[[ Data, beginning ]]
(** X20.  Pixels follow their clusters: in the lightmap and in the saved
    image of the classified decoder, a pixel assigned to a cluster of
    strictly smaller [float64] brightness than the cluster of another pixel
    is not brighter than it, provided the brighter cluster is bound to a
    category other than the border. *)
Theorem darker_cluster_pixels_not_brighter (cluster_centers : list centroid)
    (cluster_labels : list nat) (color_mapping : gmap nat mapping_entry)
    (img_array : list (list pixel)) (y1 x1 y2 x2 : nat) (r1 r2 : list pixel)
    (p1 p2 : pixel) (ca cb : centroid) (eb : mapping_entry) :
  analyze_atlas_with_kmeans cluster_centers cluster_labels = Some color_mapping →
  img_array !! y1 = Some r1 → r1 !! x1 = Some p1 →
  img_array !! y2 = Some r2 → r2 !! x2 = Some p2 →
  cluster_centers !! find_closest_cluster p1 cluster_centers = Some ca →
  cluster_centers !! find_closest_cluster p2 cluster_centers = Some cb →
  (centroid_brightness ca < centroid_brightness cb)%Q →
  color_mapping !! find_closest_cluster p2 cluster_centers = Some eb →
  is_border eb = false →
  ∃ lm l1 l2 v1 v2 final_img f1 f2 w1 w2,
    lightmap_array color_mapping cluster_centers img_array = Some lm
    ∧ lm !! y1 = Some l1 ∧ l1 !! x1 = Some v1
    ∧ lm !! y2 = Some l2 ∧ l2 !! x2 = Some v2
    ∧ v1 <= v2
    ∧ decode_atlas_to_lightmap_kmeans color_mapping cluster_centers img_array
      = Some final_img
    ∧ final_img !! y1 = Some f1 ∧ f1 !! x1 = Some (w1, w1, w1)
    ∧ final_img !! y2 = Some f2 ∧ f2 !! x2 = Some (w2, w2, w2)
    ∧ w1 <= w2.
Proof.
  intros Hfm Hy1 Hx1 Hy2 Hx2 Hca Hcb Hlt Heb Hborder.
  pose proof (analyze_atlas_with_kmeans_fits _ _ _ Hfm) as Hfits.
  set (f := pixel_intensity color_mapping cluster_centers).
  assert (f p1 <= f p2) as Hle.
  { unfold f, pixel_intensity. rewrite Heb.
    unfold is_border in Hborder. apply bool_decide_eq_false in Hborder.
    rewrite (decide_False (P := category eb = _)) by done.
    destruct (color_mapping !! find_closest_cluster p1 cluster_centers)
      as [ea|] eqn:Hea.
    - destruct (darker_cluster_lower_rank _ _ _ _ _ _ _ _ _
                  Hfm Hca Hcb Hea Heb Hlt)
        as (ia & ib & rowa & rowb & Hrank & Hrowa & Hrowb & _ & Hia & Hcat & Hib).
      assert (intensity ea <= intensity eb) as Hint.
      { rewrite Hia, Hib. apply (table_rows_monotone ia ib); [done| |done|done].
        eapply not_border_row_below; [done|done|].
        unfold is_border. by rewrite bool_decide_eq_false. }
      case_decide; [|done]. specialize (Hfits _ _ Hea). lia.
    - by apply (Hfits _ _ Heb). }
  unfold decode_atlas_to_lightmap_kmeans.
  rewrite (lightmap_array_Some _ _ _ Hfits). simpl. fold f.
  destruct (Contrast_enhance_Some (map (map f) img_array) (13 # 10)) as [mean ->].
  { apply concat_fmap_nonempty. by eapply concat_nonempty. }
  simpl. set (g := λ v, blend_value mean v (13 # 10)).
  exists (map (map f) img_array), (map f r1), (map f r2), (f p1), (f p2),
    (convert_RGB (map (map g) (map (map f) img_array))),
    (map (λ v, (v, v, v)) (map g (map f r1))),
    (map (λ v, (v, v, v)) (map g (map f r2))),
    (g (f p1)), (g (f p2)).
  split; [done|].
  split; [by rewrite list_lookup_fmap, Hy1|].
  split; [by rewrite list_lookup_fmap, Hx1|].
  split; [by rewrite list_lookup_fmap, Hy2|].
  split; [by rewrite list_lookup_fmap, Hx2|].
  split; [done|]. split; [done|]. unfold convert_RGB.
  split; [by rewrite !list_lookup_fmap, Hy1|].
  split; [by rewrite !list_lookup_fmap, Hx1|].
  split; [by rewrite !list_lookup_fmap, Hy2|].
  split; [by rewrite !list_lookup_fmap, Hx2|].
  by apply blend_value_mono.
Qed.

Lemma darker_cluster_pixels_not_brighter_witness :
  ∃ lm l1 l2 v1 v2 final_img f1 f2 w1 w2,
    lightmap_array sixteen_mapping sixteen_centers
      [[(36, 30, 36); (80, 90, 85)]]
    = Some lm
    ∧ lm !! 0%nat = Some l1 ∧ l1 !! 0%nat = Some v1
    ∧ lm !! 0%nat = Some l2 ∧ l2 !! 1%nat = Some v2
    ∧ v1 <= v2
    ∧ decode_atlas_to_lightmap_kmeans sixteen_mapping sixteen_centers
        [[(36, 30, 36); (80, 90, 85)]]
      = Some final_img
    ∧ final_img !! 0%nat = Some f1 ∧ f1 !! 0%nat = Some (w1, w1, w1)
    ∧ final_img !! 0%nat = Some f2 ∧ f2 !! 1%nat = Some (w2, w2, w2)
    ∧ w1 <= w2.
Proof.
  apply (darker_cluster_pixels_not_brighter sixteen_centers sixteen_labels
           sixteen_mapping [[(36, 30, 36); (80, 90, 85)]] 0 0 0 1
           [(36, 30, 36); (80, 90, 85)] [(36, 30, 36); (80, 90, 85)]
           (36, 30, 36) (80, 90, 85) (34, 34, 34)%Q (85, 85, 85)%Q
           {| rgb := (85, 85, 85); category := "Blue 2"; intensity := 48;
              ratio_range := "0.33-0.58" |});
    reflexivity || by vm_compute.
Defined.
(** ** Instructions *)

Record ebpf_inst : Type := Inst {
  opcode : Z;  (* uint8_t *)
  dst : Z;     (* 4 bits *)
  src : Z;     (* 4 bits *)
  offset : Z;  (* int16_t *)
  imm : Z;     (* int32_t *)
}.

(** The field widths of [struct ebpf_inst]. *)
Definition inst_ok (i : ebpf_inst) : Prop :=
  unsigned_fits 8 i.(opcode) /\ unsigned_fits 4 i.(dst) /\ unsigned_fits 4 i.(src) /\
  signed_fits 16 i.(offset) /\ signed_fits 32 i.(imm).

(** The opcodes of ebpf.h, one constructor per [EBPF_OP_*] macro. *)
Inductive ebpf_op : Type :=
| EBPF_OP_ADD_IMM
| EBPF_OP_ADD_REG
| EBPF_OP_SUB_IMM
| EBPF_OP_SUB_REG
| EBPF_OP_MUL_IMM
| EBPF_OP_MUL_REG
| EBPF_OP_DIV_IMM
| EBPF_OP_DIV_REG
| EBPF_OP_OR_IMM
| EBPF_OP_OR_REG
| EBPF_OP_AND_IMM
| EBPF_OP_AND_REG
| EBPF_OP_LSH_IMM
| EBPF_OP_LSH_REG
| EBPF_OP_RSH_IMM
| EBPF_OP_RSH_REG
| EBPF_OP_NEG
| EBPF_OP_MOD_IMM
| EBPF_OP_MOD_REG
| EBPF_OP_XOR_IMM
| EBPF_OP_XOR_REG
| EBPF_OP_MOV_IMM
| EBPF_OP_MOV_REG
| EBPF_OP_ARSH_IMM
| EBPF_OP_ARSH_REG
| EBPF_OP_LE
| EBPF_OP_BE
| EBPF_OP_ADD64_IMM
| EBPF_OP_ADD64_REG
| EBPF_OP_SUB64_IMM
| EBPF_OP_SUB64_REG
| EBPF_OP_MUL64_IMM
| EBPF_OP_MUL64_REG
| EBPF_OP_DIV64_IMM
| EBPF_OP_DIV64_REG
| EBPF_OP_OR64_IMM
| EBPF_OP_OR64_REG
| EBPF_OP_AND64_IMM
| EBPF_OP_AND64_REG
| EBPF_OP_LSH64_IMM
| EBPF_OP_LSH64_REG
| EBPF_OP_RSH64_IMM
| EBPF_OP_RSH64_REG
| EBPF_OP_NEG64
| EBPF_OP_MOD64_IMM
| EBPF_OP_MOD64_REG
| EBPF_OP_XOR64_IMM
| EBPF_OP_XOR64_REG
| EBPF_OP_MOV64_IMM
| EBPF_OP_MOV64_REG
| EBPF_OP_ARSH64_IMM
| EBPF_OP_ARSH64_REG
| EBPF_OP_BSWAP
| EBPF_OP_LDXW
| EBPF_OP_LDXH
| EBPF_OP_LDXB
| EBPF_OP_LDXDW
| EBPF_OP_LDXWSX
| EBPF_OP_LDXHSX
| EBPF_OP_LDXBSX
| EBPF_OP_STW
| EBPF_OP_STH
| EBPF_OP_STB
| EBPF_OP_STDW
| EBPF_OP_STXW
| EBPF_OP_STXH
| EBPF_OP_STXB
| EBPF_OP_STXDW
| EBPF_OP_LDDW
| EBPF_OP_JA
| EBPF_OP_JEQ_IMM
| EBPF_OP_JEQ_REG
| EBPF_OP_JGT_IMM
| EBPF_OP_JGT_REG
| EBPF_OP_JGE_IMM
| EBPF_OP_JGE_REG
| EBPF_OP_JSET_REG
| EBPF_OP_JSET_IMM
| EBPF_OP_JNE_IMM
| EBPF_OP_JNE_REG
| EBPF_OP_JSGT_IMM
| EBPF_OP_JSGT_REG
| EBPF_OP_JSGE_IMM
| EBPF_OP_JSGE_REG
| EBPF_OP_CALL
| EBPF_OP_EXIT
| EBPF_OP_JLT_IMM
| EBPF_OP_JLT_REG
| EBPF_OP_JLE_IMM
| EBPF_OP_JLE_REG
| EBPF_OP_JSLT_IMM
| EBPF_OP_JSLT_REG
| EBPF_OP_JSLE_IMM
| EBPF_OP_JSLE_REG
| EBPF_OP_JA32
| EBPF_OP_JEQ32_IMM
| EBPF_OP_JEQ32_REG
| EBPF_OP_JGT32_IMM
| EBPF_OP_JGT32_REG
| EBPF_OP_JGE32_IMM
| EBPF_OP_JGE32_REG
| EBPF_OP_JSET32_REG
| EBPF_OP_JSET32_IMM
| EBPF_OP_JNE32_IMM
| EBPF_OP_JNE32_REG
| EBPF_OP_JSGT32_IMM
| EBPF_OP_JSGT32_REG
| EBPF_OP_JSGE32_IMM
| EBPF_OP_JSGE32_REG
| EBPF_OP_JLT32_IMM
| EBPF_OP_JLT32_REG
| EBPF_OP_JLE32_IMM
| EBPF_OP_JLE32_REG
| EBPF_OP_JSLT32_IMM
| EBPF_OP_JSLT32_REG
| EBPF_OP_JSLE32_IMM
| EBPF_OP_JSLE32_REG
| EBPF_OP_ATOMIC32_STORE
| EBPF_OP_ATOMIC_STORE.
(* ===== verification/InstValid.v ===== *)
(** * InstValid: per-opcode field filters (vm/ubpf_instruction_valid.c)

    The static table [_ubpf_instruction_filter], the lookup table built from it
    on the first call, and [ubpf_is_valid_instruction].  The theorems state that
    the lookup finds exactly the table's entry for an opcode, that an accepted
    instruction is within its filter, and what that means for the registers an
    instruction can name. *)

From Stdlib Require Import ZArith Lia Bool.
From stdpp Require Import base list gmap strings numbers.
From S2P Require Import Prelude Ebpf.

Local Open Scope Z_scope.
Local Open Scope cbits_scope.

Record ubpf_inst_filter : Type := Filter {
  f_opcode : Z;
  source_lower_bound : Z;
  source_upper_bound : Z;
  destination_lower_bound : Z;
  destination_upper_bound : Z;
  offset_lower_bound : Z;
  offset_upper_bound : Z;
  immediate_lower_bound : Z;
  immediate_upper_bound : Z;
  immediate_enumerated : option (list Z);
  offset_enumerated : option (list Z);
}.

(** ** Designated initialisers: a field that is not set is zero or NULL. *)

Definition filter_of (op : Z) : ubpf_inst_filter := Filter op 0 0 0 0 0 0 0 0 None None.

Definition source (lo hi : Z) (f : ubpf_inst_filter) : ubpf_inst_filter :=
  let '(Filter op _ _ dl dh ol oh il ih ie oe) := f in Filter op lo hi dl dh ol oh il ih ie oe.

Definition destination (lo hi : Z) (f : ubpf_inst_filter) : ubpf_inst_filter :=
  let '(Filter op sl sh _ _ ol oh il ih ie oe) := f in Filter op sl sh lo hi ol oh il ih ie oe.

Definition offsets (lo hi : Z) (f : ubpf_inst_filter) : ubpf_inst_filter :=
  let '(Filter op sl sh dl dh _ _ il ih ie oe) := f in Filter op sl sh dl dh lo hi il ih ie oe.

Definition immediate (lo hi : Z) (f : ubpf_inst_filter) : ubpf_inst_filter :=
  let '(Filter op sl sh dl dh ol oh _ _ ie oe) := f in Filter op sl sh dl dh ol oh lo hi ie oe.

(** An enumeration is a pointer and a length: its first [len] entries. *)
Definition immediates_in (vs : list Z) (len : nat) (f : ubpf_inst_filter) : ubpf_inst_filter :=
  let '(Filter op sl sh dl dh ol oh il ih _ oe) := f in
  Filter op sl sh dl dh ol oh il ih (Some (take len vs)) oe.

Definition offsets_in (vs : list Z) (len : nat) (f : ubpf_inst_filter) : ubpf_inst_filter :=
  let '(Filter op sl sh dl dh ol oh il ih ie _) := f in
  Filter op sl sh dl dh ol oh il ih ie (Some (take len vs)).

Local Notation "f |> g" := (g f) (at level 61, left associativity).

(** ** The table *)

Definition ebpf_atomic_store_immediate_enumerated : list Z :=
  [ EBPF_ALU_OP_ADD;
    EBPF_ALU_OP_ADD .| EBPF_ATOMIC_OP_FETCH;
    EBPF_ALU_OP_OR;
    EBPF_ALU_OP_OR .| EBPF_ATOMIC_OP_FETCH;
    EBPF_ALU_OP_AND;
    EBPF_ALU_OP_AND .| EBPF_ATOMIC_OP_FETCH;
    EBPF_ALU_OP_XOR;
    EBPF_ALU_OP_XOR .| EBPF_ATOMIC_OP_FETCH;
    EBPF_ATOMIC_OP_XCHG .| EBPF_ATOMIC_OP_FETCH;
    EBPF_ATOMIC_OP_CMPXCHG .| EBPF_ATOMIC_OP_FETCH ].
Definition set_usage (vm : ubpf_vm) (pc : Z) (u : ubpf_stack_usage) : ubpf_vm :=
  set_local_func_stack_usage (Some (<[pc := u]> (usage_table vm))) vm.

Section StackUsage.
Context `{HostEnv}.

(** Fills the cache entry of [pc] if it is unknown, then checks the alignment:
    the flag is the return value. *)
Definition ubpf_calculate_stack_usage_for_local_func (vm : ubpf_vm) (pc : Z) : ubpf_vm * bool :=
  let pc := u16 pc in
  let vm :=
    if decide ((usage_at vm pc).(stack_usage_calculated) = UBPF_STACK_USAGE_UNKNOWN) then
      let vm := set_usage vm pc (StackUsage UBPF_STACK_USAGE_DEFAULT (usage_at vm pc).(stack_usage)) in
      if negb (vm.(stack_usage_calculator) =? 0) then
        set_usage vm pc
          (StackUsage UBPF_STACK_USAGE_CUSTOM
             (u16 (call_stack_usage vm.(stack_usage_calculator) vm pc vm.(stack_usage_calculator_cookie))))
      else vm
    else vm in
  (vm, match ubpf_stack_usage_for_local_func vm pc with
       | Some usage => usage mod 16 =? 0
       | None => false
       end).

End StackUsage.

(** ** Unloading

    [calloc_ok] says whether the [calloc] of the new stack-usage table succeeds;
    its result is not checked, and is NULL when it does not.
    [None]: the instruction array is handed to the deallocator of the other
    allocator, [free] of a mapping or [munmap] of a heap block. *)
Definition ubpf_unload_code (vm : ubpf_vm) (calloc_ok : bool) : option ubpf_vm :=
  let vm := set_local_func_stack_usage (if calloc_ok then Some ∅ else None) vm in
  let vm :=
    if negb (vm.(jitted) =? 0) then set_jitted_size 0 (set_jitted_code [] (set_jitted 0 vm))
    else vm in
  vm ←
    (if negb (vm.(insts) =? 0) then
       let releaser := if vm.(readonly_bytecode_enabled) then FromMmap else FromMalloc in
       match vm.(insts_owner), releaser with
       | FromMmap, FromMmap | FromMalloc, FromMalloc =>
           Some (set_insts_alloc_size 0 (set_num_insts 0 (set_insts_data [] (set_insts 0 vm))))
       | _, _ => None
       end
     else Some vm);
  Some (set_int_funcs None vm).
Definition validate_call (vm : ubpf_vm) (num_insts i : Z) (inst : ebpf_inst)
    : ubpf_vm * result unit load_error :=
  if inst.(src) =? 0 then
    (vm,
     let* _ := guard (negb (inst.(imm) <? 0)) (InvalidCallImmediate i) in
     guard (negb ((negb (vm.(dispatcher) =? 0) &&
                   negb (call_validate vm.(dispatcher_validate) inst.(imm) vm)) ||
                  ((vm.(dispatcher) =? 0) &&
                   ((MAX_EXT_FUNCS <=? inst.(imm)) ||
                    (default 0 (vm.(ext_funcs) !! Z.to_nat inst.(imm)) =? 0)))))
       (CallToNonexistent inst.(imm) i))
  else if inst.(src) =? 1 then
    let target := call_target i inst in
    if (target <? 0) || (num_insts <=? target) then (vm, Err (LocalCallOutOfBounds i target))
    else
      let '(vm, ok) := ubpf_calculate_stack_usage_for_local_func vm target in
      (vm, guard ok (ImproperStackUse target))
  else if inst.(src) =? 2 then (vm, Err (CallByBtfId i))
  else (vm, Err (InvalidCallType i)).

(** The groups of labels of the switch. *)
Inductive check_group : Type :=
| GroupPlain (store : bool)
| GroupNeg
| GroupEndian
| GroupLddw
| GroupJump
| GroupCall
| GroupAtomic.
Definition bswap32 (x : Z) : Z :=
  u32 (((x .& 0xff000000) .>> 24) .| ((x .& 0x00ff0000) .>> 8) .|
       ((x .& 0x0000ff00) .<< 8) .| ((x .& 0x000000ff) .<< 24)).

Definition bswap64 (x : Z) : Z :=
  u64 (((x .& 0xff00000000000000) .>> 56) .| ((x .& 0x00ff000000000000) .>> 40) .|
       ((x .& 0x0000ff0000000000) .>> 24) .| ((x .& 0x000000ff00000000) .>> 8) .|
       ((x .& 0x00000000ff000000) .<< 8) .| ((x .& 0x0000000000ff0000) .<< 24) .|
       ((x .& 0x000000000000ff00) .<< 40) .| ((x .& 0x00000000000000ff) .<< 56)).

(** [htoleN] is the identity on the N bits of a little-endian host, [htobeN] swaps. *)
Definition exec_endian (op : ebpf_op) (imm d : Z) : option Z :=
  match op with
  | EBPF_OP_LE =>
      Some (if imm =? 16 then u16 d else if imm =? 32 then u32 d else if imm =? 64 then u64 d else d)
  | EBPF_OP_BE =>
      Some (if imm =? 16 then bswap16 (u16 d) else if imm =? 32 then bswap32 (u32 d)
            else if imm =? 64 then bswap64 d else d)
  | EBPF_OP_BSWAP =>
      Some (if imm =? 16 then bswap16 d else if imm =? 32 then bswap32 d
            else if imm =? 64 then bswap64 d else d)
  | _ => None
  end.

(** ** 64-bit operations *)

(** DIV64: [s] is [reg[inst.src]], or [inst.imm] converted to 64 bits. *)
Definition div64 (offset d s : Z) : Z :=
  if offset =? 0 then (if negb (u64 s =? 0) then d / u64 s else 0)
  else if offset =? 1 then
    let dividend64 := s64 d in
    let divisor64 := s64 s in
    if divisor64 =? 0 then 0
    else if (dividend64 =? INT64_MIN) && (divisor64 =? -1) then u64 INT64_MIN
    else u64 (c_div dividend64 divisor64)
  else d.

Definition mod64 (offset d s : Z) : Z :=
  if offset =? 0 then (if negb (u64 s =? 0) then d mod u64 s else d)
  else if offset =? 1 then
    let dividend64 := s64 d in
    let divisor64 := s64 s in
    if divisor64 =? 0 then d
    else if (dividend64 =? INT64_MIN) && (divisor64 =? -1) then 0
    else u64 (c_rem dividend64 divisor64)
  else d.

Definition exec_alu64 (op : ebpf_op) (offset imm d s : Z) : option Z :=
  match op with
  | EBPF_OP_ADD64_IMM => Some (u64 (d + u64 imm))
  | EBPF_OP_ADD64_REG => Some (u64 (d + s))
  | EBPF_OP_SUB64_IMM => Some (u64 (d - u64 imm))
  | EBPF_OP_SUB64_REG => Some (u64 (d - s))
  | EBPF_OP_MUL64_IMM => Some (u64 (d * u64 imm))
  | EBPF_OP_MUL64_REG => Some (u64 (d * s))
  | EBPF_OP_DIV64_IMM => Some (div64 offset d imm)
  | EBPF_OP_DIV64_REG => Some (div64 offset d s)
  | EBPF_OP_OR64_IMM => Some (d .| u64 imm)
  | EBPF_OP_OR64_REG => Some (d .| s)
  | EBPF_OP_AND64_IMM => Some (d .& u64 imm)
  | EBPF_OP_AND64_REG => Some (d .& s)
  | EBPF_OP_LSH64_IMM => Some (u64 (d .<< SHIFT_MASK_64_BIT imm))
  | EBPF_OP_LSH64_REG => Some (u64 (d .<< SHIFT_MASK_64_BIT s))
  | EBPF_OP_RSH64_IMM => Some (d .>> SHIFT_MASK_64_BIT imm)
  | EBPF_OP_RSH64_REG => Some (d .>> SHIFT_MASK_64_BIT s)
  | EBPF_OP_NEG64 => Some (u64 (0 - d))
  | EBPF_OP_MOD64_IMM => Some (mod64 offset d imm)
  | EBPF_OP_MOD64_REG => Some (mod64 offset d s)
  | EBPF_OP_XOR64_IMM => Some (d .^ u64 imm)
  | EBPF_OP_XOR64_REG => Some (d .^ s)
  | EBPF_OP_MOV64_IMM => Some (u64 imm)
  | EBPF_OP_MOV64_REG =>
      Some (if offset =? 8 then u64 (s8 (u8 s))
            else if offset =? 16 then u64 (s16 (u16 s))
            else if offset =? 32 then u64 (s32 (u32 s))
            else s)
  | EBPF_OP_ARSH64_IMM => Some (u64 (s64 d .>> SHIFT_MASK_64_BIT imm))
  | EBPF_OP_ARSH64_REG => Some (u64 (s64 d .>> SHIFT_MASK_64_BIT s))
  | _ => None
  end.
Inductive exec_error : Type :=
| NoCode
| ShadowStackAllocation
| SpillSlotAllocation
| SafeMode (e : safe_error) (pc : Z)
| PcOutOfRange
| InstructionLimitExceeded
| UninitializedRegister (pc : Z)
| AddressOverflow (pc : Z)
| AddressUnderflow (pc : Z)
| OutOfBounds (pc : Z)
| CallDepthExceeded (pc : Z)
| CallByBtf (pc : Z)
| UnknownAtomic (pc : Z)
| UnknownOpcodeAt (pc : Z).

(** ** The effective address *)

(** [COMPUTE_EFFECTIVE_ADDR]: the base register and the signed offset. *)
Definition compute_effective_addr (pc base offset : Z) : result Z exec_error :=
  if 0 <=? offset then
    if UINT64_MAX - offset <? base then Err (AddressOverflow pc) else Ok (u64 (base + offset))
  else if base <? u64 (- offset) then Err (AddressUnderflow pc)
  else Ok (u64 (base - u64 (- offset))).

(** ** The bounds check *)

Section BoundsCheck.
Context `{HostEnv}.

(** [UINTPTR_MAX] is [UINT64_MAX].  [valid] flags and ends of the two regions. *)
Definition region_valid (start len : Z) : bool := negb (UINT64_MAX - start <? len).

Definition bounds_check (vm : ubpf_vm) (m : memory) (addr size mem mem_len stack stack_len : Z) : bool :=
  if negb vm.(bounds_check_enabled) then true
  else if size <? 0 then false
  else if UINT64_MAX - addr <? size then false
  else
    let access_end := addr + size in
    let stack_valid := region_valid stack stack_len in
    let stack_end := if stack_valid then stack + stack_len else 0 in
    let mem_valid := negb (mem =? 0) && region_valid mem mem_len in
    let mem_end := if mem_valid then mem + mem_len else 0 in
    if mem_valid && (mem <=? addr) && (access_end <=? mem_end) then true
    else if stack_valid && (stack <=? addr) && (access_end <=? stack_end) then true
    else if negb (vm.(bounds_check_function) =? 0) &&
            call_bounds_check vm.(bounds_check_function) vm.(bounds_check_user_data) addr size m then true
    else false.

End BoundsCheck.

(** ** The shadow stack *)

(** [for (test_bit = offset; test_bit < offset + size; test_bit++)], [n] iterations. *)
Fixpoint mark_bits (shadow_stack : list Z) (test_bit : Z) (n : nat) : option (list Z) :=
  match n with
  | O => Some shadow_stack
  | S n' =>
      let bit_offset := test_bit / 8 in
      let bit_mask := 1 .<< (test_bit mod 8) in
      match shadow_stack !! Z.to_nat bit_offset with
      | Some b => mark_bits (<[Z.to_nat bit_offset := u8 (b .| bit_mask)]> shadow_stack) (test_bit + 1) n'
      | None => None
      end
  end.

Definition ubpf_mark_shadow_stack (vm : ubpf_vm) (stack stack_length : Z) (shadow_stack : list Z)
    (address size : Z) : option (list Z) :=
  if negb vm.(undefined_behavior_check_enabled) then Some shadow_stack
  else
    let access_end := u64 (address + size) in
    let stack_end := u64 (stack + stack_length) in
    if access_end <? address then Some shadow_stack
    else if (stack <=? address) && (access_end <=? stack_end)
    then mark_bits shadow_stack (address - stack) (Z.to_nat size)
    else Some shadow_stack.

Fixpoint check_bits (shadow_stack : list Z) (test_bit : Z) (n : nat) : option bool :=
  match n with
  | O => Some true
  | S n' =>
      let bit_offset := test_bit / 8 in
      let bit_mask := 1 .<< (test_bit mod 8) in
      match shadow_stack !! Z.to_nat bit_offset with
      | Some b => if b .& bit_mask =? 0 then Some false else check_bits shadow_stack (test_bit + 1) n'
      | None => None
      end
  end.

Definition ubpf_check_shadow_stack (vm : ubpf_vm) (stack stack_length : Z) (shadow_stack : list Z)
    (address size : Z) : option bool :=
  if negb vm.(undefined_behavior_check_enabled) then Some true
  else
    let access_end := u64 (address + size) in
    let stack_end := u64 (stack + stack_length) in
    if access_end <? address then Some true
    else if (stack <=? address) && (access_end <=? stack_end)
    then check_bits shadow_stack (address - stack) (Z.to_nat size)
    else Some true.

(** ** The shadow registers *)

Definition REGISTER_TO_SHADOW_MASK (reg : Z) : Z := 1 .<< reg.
[[ Data, end ]]
## Assignment
Among the records above, only the lines between the line holding "unfold decode_atlas_to_lightmap_kmeans." and the line holding "split; [by rewrite !list_lookup_fmap, Hy2|].", inclusive, are to be output, exactly as written.

## Task output
  unfold decode_atlas_to_lightmap_kmeans.
  rewrite (lightmap_array_Some _ _ _ Hfits). simpl. fold f.
  destruct (Contrast_enhance_Some (map (map f) img_array) (13 # 10)) as [mean ->].
  { apply concat_fmap_nonempty. by eapply concat_nonempty. }
  simpl. set (g := λ v, blend_value mean v (13 # 10)).
  exists (map (map f) img_array), (map f r1), (map f r2), (f p1), (f p2),
    (convert_RGB (map (map g) (map (map f) img_array))),
    (map (λ v, (v, v, v)) (map g (map f r1))),
    (map (λ v, (v, v, v)) (map g (map f r2))),
    (g (f p1)), (g (f p2)).
  split; [done|].
  split; [by rewrite list_lookup_fmap, Hy1|].
  split; [by rewrite list_lookup_fmap, Hx1|].
  split; [by rewrite list_lookup_fmap, Hy2|].
  split; [by rewrite list_lookup_fmap, Hx2|].
  split; [done|]. split; [done|]. unfold convert_RGB.
  split; [by rewrite !list_lookup_fmap, Hy1|].
  split; [by rewrite !list_lookup_fmap, Hx1|].
  split; [by rewrite !list_lookup_fmap, Hy2|].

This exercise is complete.